AIM OF THE EXERCISE = Please output the data below exactly as given, starting at its first line and stopping after the line that contains "Definition inode_at (fs".

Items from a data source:
· · · · ·

(* ===== verification/Confined.v ===== *)
(** * A local backend stays below its root

    The operations of a local backend (path_local.rs, local_connector.rs) change
    nothing outside its root, as long as no symbolic link leads out of it; and how
    the links a connector is to follow lead out of it all the same. *)

From S2P Require Import Prelude Bytes Table Codec MetaStore KernelTypes HostFs HostFsProofs LocalBackends BackendProofs.

(** ** Inside and outside *)

Definition inode_at (fs : HostFs) (l : list string) : option N :=
  match node_at fs l with Some (HFile i | HDir i) => Some i | _ => None end.

Section root.
Context (R : list string).

(** A tree in which [R] is reached through directories, no link is on the way or
    below, and no inode is on both sides. *)
Record apart (fs : HostFs) : Prop := {
  ap_wf : tree_wf fs;
  ap_plain : plain_comps R;
  ap_links q : q `prefix_of` R ∨ R `prefix_of` q → no_link fs q;
  ap_above q c : q ++ [c] `prefix_of` R → ∃ i, node_at fs q = Some (HDir i);
  ap_inodes l l' i : R `prefix_of` l → ¬ R `prefix_of` l' → inode_at fs l = Some i → inode_at fs l' ≠ Some i;
  ap_used l i : inode_at fs l = Some i → (i < hf_next fs)%N }.

(** What is outside stays: the entries, and what their inodes hold. *)
Record within (fs fs' : HostFs) : Prop := {
  wi_apart : apart fs';
  wi_nodes l : ¬ R `prefix_of` l → node_at fs' l = node_at fs l;
  wi_inodes l i : ¬ R `prefix_of` l → inode_at fs l = Some i → hf_inodes fs' !! i = hf_inodes fs !! i }.

Lemma within_refl fs : apart fs → within fs fs.
Proof. by split. Qed.

Lemma within_trans fs1 fs2 fs3 : within fs1 fs2 → within fs2 fs3 → within fs1 fs3.
Proof.
  intros [A1 N1 I1] [A2 N2 I2]. split; [done|..].
  - intros l Hl. by rewrite N2, N1.
  - intros l i Hl Hi. rewrite (I2 l i), (I1 l i); [done..|]. unfold inode_at in *. by rewrite N1.
Qed.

· · · · ·

SOLVED EXERCISE =
(* ===== verification/Confined.v ===== *)
(** * A local backend stays below its root

    The operations of a local backend (path_local.rs, local_connector.rs) change
    nothing outside its root, as long as no symbolic link leads out of it; and how
    the links a connector is to follow lead out of it all the same. *)

From S2P Require Import Prelude Bytes Table Codec MetaStore KernelTypes HostFs HostFsProofs LocalBackends BackendProofs.

(** ** Inside and outside *)

Definition inode_at (fs : HostFs) (l : list string) : option N :=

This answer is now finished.